Dirigibles had a romantic history in the early age of air travel, although high-profile disasters — in particular that of the Hindenburg, which went down in flames on film in 1937 — and the rise of faster, safer passenger aeroplanes ended their mainstream use. Occasional attempts to revive the airship using inert helium, rather than explosive hydrogen, continued throughout the latter half of the 20th century, according to Stephen McGlennan, CEO of Hybrid Air Vehicles.
“By the time they got to the year 2000, people had worked out that airships themselves were a bit of a dead end. However, they struck on the idea of taking elements of the airship and elements of fixed-wing technology, and then the vector thrust of the helicopter,” he says. “You put those things together and you’ve got a modern airship that took the benefit of helium but not the disadvantages.
“They got to the point where they were flying around a 45-foot [13.5m] remote-controlled model for years and years.” By then, it seemed as though the “hybrid” airship was destined to be another good idea whose time simply had not come. Then the US invaded Afghanistan. As the war evolved, too many troops were being injured and killed by improvised explosive devices, and the government threw money at a broad spectrum of potential technological solutions. One was an eye in the sky — a vehicle that could stay up for days at a time and monitor the ground for insurgent activity.
“This technology came out of that. They scaled it up. The idea was simple. Fly for three weeks over an area, film it all the time, process the film for the patterns of life which equate to the burying of a bomb. Go and deal with the bomb,” McGlennan says. “We built it, we flew it. Then they came out of Afghanistan and cut the programme.”
Today, McGlennan is philosophical about the sudden loss of funding. This is a big idea, he says, and in the history of big ideas in engineering, “shit happens”. “We always owned the intellectual property. We asked them if we could have the aircraft,” he says. “To their immense credit, the US Army sold it to us.” The Airlander’s real breakthrough is in the material that makes up the hull.
Instead of the simple cylinder shape of an older Zeppelin, the Airlander is a bulbous flying wing, wider than it is deep and cambered to create lift, something that would have been impossible to build with the flexible materials used in old dirigibles. This, along with improving communication technology, amount to “a renaissance point for lighter-than-air [vehicles],” according to Mike Durham, the company’s technical director.
“There’s no doubt there’s a bit of a giggle factor with airships. We’re trying to show that this is a serious alternative to other types of aircraft. It’s got its niches,” Durham says. “It’s never going to get rid of aeroplanes and helicopters, but it’s got some really nice niches.”
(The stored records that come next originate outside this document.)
(** * Health-Monitor: degradation analysis, incident correlation, probing

    A shallow embedding of the core of the Health-Monitor repository:

    - [app/services/degradation_functions.py]  (module [App]):
      [analyze_health_data], [handle_degradation_and_incidents],
      [update_incident];
    - [DegradationService/main.py]  (module [DegradationService]):
      the stand-alone service with the same analysis and correlation;
    - [Scheduler/Scheduler/scheduler.py]  (modules [Scheduler], [Job]):
      [check_single_endpoint], [check_endpoints];
    - [app/services/degradation_functions.py]  (module [Planned]):
      [create_planned_incident];
    - [app/services/health_service.py]  (module [HealthService]);
    - [app/apis/degradation_api.py]  (module [DegradationApi]) and
      [app/api/health_endpoints.py]  (module [HealthEndpoints]): the
      handlers, each with its [try] and its [except Exception];
    - the two endpoints of [DegradationService/main.py]
      (module [ServiceApi]);
    - [DataLoader/load_initial_data.py]  (module [DataLoader]).

    The SQL session is an explicit store of rows, one list per table in
    insertion order, threaded through the calls; every [session.commit()]
    is a point where the database may reject the write.  Python exceptions
    are the [Raised] branch of [outcome].  Python's [float] is read through
    the interface [PyFloat], at two instances: IEEE binary64, bit for bit,
    on [SpecFloat]; and exact rational arithmetic.  The clock is a
    parameter [now] of each call. *)

From Stdlib Require Import ZArith QArith List String Bool Lia Arith Sorted.
From Stdlib Require Import Permutation.
From Stdlib Require Import Floats.SpecFloat DecimalString.
Import ListNotations.

Open Scope string_scope.
Open Scope Z_scope.
Open Scope list_scope.

(** String concatenation, as in an f-string. *)
Infix "+++" := String.append (right associativity, at level 60).

(** ** Exceptions and results *)

(** The exception classes the modelled code raises or catches.  All of them
    derive from Python's [Exception]. *)
Inductive exn : Type :=
| ValueError (msg : string)
| ZeroDivisionError
| SQLAlchemyError                (* a flush/commit rejected by the database *)
| Timeout                        (* requests.exceptions.Timeout *)
| ConnectionError                (* requests.exceptions.ConnectionError *)
| RequestException (msg : string)(* any other transport error of requests *)
| JSONDecodeError
| AttributeError.

Inductive outcome (A : Type) : Type :=
| Returned (a : A)
| Raised (e : exn).
Arguments Returned {A} a.
Arguments Raised {A} e.

Definition bind {A B : Type} (m : outcome A) (k : A -> outcome B) : outcome B :=
  match m with
  | Returned a => k a
  | Raised e => Raised e
  end.

Notation "x <- m ;; k" := (bind m (fun x => k))
  (at level 61, m at next level, right associativity).

(** [try: body  except Exception as e: handler(e)] *)
Definition try_except {A : Type} (body : outcome A) (handler : exn -> outcome A)
  : outcome A :=
  match body with
  | Returned a => Returned a
  | Raised e => handler e
  end.

Definition str_of_int (z : Z) : string := NilZero.string_of_int (Z.to_int z).

(** ** Python floats *)

(** The float operations the analyzer uses: conversion of an integer
    (the literals [100.0], [70.0], [float("70")]), true division of two
    integers, product, and [>=]. *)
Class PyFloat (F : Type) : Type := {
  float_of_int : Z -> F;
  int_truediv : Z -> Z -> F;
  float_mul : F -> F -> F;
  float_ge : F -> F -> bool
}.

(** [a / b] on Python integers. *)
Definition truediv {F : Type} {PF : PyFloat F} (a b : Z) : outcome F :=
  if b =? 0 then Raised ZeroDivisionError else Returned (int_truediv a b).

(** Whether [a / b * 100.0 >= threshold] in the float semantics [F]. *)
Definition reaches {F : Type} {PF : PyFloat F} (a b : Z) (threshold : F) : bool :=
  float_ge (float_mul (int_truediv a b) (float_of_int 100)) threshold.

Module Binary64.

Definition prec : Z := 53.
Definition emax : Z := 1024.

Definition of_int (z : Z) : spec_float := binary_normalize prec emax z 0 false.

(** Python divides two integers with a single, correct rounding of the
    exact quotient. *)
Definition div_int (a b : Z) : spec_float :=
  match a, b with
  | Z0, _ => S754_zero (b <? 0)
  | _, Z0 => S754_nan
  | _, _ =>
      let '(mz, ez, lz) := SFdiv_core_binary prec emax (Z.abs a) 0 (Z.abs b) 0 in
      binary_round_aux prec emax (xorb (a <? 0) (b <? 0)) mz ez lz
  end.

Definition mul : spec_float -> spec_float -> spec_float := SFmul prec emax.

Definition ge (x y : spec_float) : bool := SFleb y x.

End Binary64.

#[export] Instance binary64 : PyFloat spec_float := {|
  float_of_int := Binary64.of_int;
  int_truediv := Binary64.div_int;
  float_mul := Binary64.mul;
  float_ge := Binary64.ge
|}.

(** Exact arithmetic: the reading in which [u / t * 100 >= 70] means what it
    says on rational numbers. *)
#[export] Instance exact : PyFloat Q := {|
  float_of_int := inject_Z;
  int_truediv := fun a b => (inject_Z a / inject_Z b)%Q;
  float_mul := Qmult;
  float_ge := fun x y => Qle_bool y x
|}.

(** ** Reading the rounding of [SpecFloat]

    [binary_round_aux] carries a mantissa together with the location of the
    exact value in the unit interval above it.  [located mrs N D] states that
    the record [mrs] locates the rational [N / D]; [nearest_even N D] is the
    integer nearest to [N / D], ties going to the even one; [normal m e] is
    the float of mantissa [m] in [2^52, 2^53] at exponent [e]. *)

Definition located (mrs : shr_record) (N D : Z) : Prop :=
  0 <= shr_m mrs /\
  match shr_r mrs, shr_s mrs with
  | false, false => N = shr_m mrs * D
  | false, true => shr_m mrs * D < N /\ 2 * N < (2 * shr_m mrs + 1) * D
  | true, false => 2 * N = (2 * shr_m mrs + 1) * D
  | true, true => (2 * shr_m mrs + 1) * D < 2 * N /\ N < (shr_m mrs + 1) * D
  end.

Definition nearest_even (N D : Z) : Z :=
  let q := N / D in
  let r := N mod D in
  match 2 * r ?= D with
  | Lt => q
  | Eq => if Z.even q then q else q + 1
  | Gt => q + 1
  end.

Definition normal (m e : Z) : spec_float :=
  if m <? 2 ^ 53 then S754_finite false (Z.to_pos m) e
  else S754_finite false (Z.to_pos (2 ^ 52)) (e + 1).

(** The mantissas of the floats [0.7] and [0.9], at exponent [-53]. *)
Definition T07 : Z := 6305039478318694.
Definition T09 : Z := 8106479329266893.

(** ** Rows shared by the two services *)

(** Timestamps are instants in microseconds. *)
Definition datetime : Type := Z.

Definition timedelta_minutes (m : Z) : Z := m * 60000000.

Record Cloud_Services : Type := {
  cs_id : Z;
  service_name : string;
  endpoint : string;
  is_live : bool
}.

Record Health_Status : Type := {
  hs_id : Z;
  hs_service_id : Z;
  is_health : bool;
  hs_timestamp : datetime;
  status_code : Z
}.

Inductive IncidentStatus : Type := OPEN | CLOSED | ACKNOWLEDGED.

Inductive EventType : Type := PLANNED | UNPLANNED.

Definition IncidentStatus_eqb (a b : IncidentStatus) : bool :=
  match a, b with
  | OPEN, OPEN | CLOSED, CLOSED | ACKNOWLEDGED, ACKNOWLEDGED => true
  | _, _ => false
  end.

(** [Incident.status.in_([OPEN, ACKNOWLEDGED])] *)
Definition status_in (s : IncidentStatus) (l : list IncidentStatus) : bool :=
  existsb (IncidentStatus_eqb s) l.

(** The id an auto-increment primary key gives the next inserted row. *)
Definition fresh_id {A : Type} (id : A -> Z) (rows : list A) : Z :=
  1 + fold_right (fun r m => Z.max (id r) m) 0 rows.

(** [ORDER BY timestamp]: a stable insertion sort. *)
Fixpoint insert_by_timestamp (r : Health_Status) (l : list Health_Status)
  : list Health_Status :=
  match l with
  | [] => [r]
  | x :: l' =>
      if hs_timestamp r <=? hs_timestamp x then r :: l
      else x :: insert_by_timestamp r l'
  end.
Many of those niches will be back in the military. The company has commissioned independent research, which estimates the total size of the market at 600 vehicles over the next couple of decades, 40 per cent of which will come from the armed forces. The cost, at £25 million per airship, makes it a serious investment, but the vehicle’s military upbringing means that it is pretty robust. As Durham says: “If it’s had 100 bullet holes through it, it’ll fly for another five or six hours. It’s a pretty safe form of flight. Failure modes are a lot less horrible than an aeroplane. Four engines go out on this, it’s not very exciting.”
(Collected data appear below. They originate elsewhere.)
(** X1. What [address_must_be_valid] accepts: the addresses of the
    specification, and an IPv4 literal with its optional port followed by one
    newline. *)
Theorem address_ok_iff v :
  address_ok v = true <->
  spec_address v \/ exists w, ipv4_port_syntax w /\ v = w +:+ nl.
Proof.
  unfold address_ok. rewrite orb_true_iff. split.
  - intros [H|H].
    + apply existsb_exists in H as (scheme & Hin & H).
      apply startswith_spec in H as (rest & ->).
      left. right. exists scheme, rest. auto.
    + apply ip_pattern_fwd in H
        as (a & b & c & d & tail & Ha & Hb & Hc & Hd & -> & rest & Hrest & Ht).
      destruct Hrest as [->| ->].
      * left. left. exists a, b, c, d. do 4 (split; [assumption|]).
        destruct Ht as [->|(p & Hp & ->)].
        -- left. now rewrite append_nil_r.
        -- right. exists p. split; [assumption|]. now rewrite append_nil_r.
      * right. destruct Ht as [->|(p & Hp & ->)].
        -- exists (a +:+ "." +:+ b +:+ "." +:+ c +:+ "." +:+ d). split.
           ++ exists a, b, c, d. do 4 (split; [assumption|]). now left.
           ++ now rewrite !append_assoc.
        -- exists (a +:+ "." +:+ b +:+ "." +:+ c +:+ "." +:+ d +:+ ":" +:+ p).
           split.
           ++ exists a, b, c, d. do 4 (split; [assumption|]). right.
              exists p. auto.
           ++ now rewrite !append_assoc.
  - intros [[H|H]|H].
    + right. destruct H as (a & b & c & d & Ha & Hb & Hc & Hd & H).
      destruct H as [->|(p & Hp & ->)].
      * rewrite <- (append_nil_r d).
        apply (ip_pattern_bwd a b c d EmptyString EmptyString); auto.
      * rewrite <- (append_nil_r p).
        apply (ip_pattern_bwd a b c d (":" +:+ p +:+ EmptyString)
                 EmptyString); eauto.
    + left. destruct H as (scheme & rest & Hin & ->).
      apply existsb_exists. exists scheme. split; [assumption|].
      apply startswith_spec. now exists rest.
    + right. destruct H as (w & (a & b & c & d & Ha & Hb & Hc & Hd & H) & ->).
      destruct H as [->|(p & Hp & ->)]; rewrite !append_assoc.
      * apply (ip_pattern_bwd a b c d nl nl); auto.
      * apply (ip_pattern_bwd a b c d (":" +:+ p +:+ nl) nl); eauto.
Qed.

Lemma octet_chars s : octet_syntax s -> all_chars ip_char s = true.
Proof.
  intros [H _]. revert H. apply all_chars_weaken.
  intros c Hc. unfold ip_char. now rewrite Hc.
Qed.

Lemma ipv4_port_chars v : ipv4_port_syntax v -> all_chars ip_char v = true.
Proof.
  intros (a & b & c & d & Ha & Hb & Hc & Hd & H).
  apply octet_chars in Ha, Hb, Hc, Hd.
  destruct H as [->|(p & [Hp _] & ->)]; rewrite !all_chars_append.
  - now rewrite Ha, Hb, Hc, Hd.
  - rewrite Ha, Hb, Hc, Hd. simpl.
    revert Hp. apply all_chars_weaken.
    intros x Hx. unfold ip_char. now rewrite Hx.
Qed.

Lemma spec_address_chars v :
  spec_address v ->
  all_chars ip_char v = true \/ existsb (startswith v) uri_prefixes = true.
Proof.
  intros [H|(scheme & rest & Hin & ->)].
  - left. now apply ipv4_port_chars.
  - right. apply existsb_exists. exists scheme. split; [assumption|].
    apply startswith_spec. now exists rest.
Qed.

(** An address that [address_must_be_valid] refuses makes both routes that
    take a body fail with a validation error listing the address, before the
    file is read. *)
Lemma invalid_address_rejected b w d :
  address_ok (body_address b) = false ->
  exists fields,
    In "address" fields
    /\ post_platform b w d = (inl (ValidationError fields), d)
    /\ forall platform_id,
        put_platform platform_id b w d = (inl (ValidationError fields), d).
Proof.
  intros H. unfold post_platform, put_platform, bind, lift, Platform_of_body,
    Platform_init, address_must_be_valid. simpl. rewrite H. simpl.
  eexists. split; [|split; [reflexivity | intros; reflexivity]]. now left.
Qed.

(** C5. The validator accepts an address that is neither an IPv4 literal
    with an optional port nor a URI with one of the four schemes: the
    literal 1.2.3.4 followed by a newline, which [$] lets through.  A
    registration with that address is stored. *)
Theorem address_trailing_newline_accepted :
  address_must_be_valid ip_newline = inr ip_newline
  /\ ~ spec_address ip_newline
  /\ post_platform body_ip_newline WriteOk NoFile
     = (inr (mkPlatform "p3" ip_newline "0123456789abcdef" "default"),
        File [mkPlatform "p3" ip_newline "0123456789abcdef" "default"]).
Proof.
  split; [reflexivity|]. split; [|reflexivity].
  intros H. apply spec_address_chars in H as [H|H]; vm_compute in H;
    discriminate.
Qed.

(** ** Identifiers *)

(** No validator looks at the id: it never changes the outcome of the
    construction of a [Platform]. *)
Lemma Platform_init_ignores_id i a c g :
  Platform_init (mkPlatform i a c g) = inr (mkPlatform i a c g) <->
  address_ok a = true /\ 16 <= String.length c.
Proof.
  unfold Platform_init, address_must_be_valid, credential_must_be_valid.
  simpl. destruct (address_ok a); simpl;
    destruct (String.length c <? 16) eqn:E; simpl.
  - apply Nat.ltb_lt in E. split; [discriminate | lia].
  - apply Nat.ltb_ge in E. split; auto.
  - split; [discriminate | intros [? _]; discriminate].
  - split; [discriminate | intros [? _]; discriminate].
Qed.

(** C4. An id with characters outside letters, digits, underscore and
    hyphen, and the empty id, pass validation: the registration succeeds and
    the record is stored. *)
Theorem id_not_validated :
  spec_id_ok (body_id body_bad_id) = false
  /\ post_platform body_bad_id WriteOk NoFile
     = (inr (mkPlatform "bad id!" "tcp://10.0.0.1:5555" "0123456789abcdef"
               "default"),
        File [mkPlatform "bad id!" "tcp://10.0.0.1:5555" "0123456789abcdef"
                "default"])
  /\ spec_id_ok (body_id body_empty_id) = false
  /\ post_platform body_empty_id WriteOk NoFile
     = (inr (mkPlatform EmptyString "tcp://10.0.0.2:5555" "fedcba9876543210"
               "default"),
        File [mkPlatform EmptyString "tcp://10.0.0.2:5555" "fedcba9876543210"
                "default"]).
Proof. repeat split; reflexivity. Qed.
The Airlander can also carry heavy loads — around 10 tonnes currently, although this could rise once the company scales it up further. Fuel consumption is a tiny fraction of that used by an aeroplane, and the engines could be configured to be entirely electric, making it a cleaner, quieter, albeit slower, form of transport.
McGlennan sees the Airlander more as “a transit van” than a haulage lorry — its users will find new ways to build businesses around it. Telecoms companies might look to use it to carry mobile phone masts over music festivals; tour companies could use its passenger capacity to run airborne cruises.
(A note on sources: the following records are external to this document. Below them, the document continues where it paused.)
(** * json_funcs.hpp: placeholder substitution against a JSON document

    A shallow embedding of [replaceJsonPlaceholder] and [getStringFromJson]
    of [src/source/json_funcs.hpp], with the parts of [std::string] and of
    the jansson library these two functions call. *)

From Stdlib Require Import Ascii String.
From Stdlib Require Import List Arith ZArith Lia Bool.
Import ListNotations.

Open Scope string_scope.
Open Scope list_scope.
Open Scope nat_scope.

(** ** std::string

    A [std::string] is a sequence of bytes; positions are [size_t] values
    and [std::string::npos] is [None].  No string of this development is
    long enough for [size_t] arithmetic to wrap, so positions are [nat]. *)

Definition str := list ascii.

Coercion list_ascii_of_string : string >-> list.

Definition npos : option nat := None.

(** What a call of the program does: it returns, it throws a C++ exception,
    or the model's loop budget is used up before it has done either.  The
    exceptions are those of [std::stoul] and of an index out of range;
    running out of memory is not modelled, so a call whose string grows
    with every round shows as [Timeout] on every budget, where the program
    goes on until the string no longer fits. *)
Inductive exn := invalid_argument | out_of_range.

Inductive run (A : Type) : Type :=
| Done (a : A)
| Raise (e : exn)
| Timeout.

Arguments Done {A} a.
Arguments Raise {A} e.
Arguments Timeout {A}.

Definition bind {A B : Type} (m : run A) (k : A -> run B) : run B :=
  match m with
  | Done a => k a
  | Raise e => Raise e
  | Timeout => Timeout
  end.

Notation "x <- m ;; k" := (bind m (fun x => k))
  (at level 61, m at next level, right associativity).

Fixpoint str_eqb (a b : str) : bool :=
  match a, b with
  | [], [] => true
  | x :: a', y :: b' => Ascii.eqb x y && str_eqb a' b'
  | _, _ => false
  end.

(** [starts_with pat s]: [pat] is a prefix of [s]. *)
Fixpoint starts_with (pat s : str) : bool :=
  match pat, s with
  | [], _ => true
  | _ :: _, [] => false
  | x :: pat', y :: s' => Ascii.eqb x y && starts_with pat' s'
  end.

(** The search of [find]; [s] is the text from absolute position [i] on. *)
Fixpoint find_at (pat s : str) (i : nat) : option nat :=
  if starts_with pat s then Some i
  else match s with
       | [] => None
       | _ :: s' => find_at pat s' (S i)
       end.

(** [s.find(pat, pos)]: the first position [>= pos] at which [pat] occurs in
    [s], [npos] when there is none or when [pos > s.size()]. *)
Definition find (pat s : str) (pos : nat) : option nat :=
  if length s <? pos then npos else find_at pat (skipn pos s) pos.

(** [s.substr(pos, n)]: throws [std::out_of_range] when [pos > s.size()]. *)
Definition substr (s : str) (pos n : nat) : run str :=
  if length s <? pos then Raise out_of_range
  else Done (firstn n (skipn pos s)).

(** [s.replace(pos, n, t)]: throws [std::out_of_range] when
    [pos > s.size()]; otherwise the [n] characters from [pos] (fewer when
    the string ends before) are replaced by [t]. *)
Definition replace (s : str) (pos n : nat) (t : str) : run str :=
  if length s <? pos then Raise out_of_range
  else Done (firstn pos s ++ t ++ skipn n (skipn pos s)).

(** [s.c_str()] read as a C string: the characters before the first NUL. *)
Fixpoint c_str (s : str) : str :=
  match s with
  | [] => []
  | c :: s' => if Ascii.eqb c zero then [] else c :: c_str s'
  end.

(** ** std::stoul (base 10)

    [strtoul] on the C string: leading white space is skipped, one sign is
    accepted, then the longest run of decimal digits is read and what
    follows it is ignored.  No digit: [std::invalid_argument].  A value
    above [ULONG_MAX]: [std::out_of_range].  A minus sign negates the value
    modulo [ULONG_MAX + 1]. *)

(** [unsigned long] has 64 bits on the AArch64 target of the overlay. *)
Definition ULONG_BITS : Z := 64.
Definition ULONG_MAX : Z := 2 ^ ULONG_BITS - 1.

Definition isspace (c : ascii) : bool :=
  let n := nat_of_ascii c in
  (n =? 32) || ((9 <=? n) && (n <=? 13)).

Definition digit_of (c : ascii) : option Z :=
  let n := nat_of_ascii c in
  if (48 <=? n) && (n <=? 57) then Some (Z.of_nat (n - 48)) else None.

Fixpoint skip_space (s : str) : str :=
  match s with
  | c :: s' => if isspace c then skip_space s' else s
  | [] => []
  end.

(** Reads the leading digits of [s] onto [acc]; also says whether any digit
    was read. *)
Fixpoint read_digits (s : str) (any : bool) (acc : Z) : bool * Z :=
  match s with
  | c :: s' =>
      match digit_of c with
      | Some d => read_digits s' true (acc * 10 + d)
      | None => (any, acc)
      end
  | [] => (any, acc)
  end.

Definition stoul (s : str) : run Z :=
  let t := skip_space (c_str s) in
  let '(neg, t) :=
    match t with
    | c :: t' =>
        if Ascii.eqb c "-" then (true, t')
        else if Ascii.eqb c "+" then (false, t')
        else (false, t)
    | [] => (false, t)
    end in
  let '(any, v) := read_digits t false 0 in
  if negb any then Raise invalid_argument
  else if (ULONG_MAX <? v)%Z then Raise out_of_range
  else Done (if neg then (- v) mod (ULONG_MAX + 1) else v)%Z.

(** ** jansson values

    A [json_t*] is [option json_t]; [None] is the null pointer.  An object
    is its members in insertion order with distinct keys, as jansson's
    hashtable keeps them. *)

#[warnings="-register-all"]
Inductive json_t : Type :=
| JSON_OBJECT (members : list (str * json_t))
| JSON_ARRAY (elems : list json_t)
| JSON_STRING (s : str)
| JSON_INTEGER (n : Z)
| JSON_REAL (bits : Z)
| JSON_TRUE
| JSON_FALSE
| JSON_NULL.

Definition json_is_object (json : option json_t) : bool :=
  match json with Some (JSON_OBJECT _) => true | _ => false end.

Definition json_is_array (json : option json_t) : bool :=
  match json with Some (JSON_ARRAY _) => true | _ => false end.

Definition json_is_string (json : option json_t) : bool :=
  match json with Some (JSON_STRING _) => true | _ => false end.

Fixpoint hashtable_get (members : list (str * json_t)) (key : str)
  : option json_t :=
  match members with
  | [] => None
  | (k, v) :: rest => if str_eqb k key then Some v else hashtable_get rest key
  end.

(** [json_object_get(json, key)]: null when [key] is null, when [json] is
    not an object, or when the object has no such key. *)
Definition json_object_get (json : option json_t) (key : option str)
  : option json_t :=
  match json, key with
  | Some (JSON_OBJECT members), Some k => hashtable_get members k
  | _, _ => None
  end.

(** [json_array_get(json, index)]: null when [json] is not an array or
    [index] is not below its size. *)
Definition json_array_get (json : option json_t) (index : Z)
  : option json_t :=
  match json with
  | Some (JSON_ARRAY elems) =>
      if (index <? Z.of_nat (length elems))%Z
      then nth_error elems (Z.to_nat index)
      else None
  | _ => None
  end.

(** [json_string_value(json)]: the string's characters, null when [json] is
    not a string. *)
Definition json_string_value (json : option json_t) : option str :=
  match json with
  | Some (JSON_STRING s) => Some s
  | _ => None
  end.

(** ** replaceJsonPlaceholder *)

Definition closer : str := ")}".

(** The opener [searchString = "{" + commandName + "("] (line 141). *)
Definition searchStringOf (commandName : str) : str :=
  "{" ++ commandName ++ "(".

(** Lines 160-165, the loop that fills [keysAndIndexes].  The comma is
    searched in the whole of [replacement], from [nextPos] on.  [nextPos]
    grows by at least one in each round, so [endPos - nextPos] rounds are
    enough ([keys_loop_budget] below); the budget is the recursion's
    structural argument. *)
Fixpoint keys_loop (budget : nat) (replacement : str) (endPos nextPos : nat)
  : run (list str) :=
  if nextPos <? endPos then
    match budget with
    | 0 => Timeout
    | S budget' =>
        let commaPos := find "," replacement nextPos in
        let len := match commaPos with
                   | Some commaPos => commaPos - nextPos
                   | None => endPos - nextPos
                   end in
        key <- substr replacement nextPos len ;;
        rest <- keys_loop budget' replacement endPos (nextPos + len + 1) ;;
        Done (key :: rest)
    end
  else Done [].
Whether the Airlander can move beyond the prototype stage depends a lot on public perception. Chris Atkin, president of the Royal Aeronautical Society, says that the discussions about the use of delivery drones show that people are at least open to new modes of air transport. Part of the company’s funding has come from crowdsourcing — adding to larger stakes taken by private investors, including aircraft-obsessed Iron Maiden singer Bruce Dickinson.
“The market is ready,” Atkin says. “The public is starting to think that they might have quad-copters dropping off packages. In the same way, the heavy-lift community might be thinking, actually, this is quite useful.” Not everyone may be on board just yet. At the security post outside Cardington, a car has pulled up. The driver, a saleswoman on a cold call, leans out to ask the guard what is going on inside the giant hangars. He explains. “Oh,” the driver says, looking suspiciously through the wire. “Airships? Like the Hindenburg?”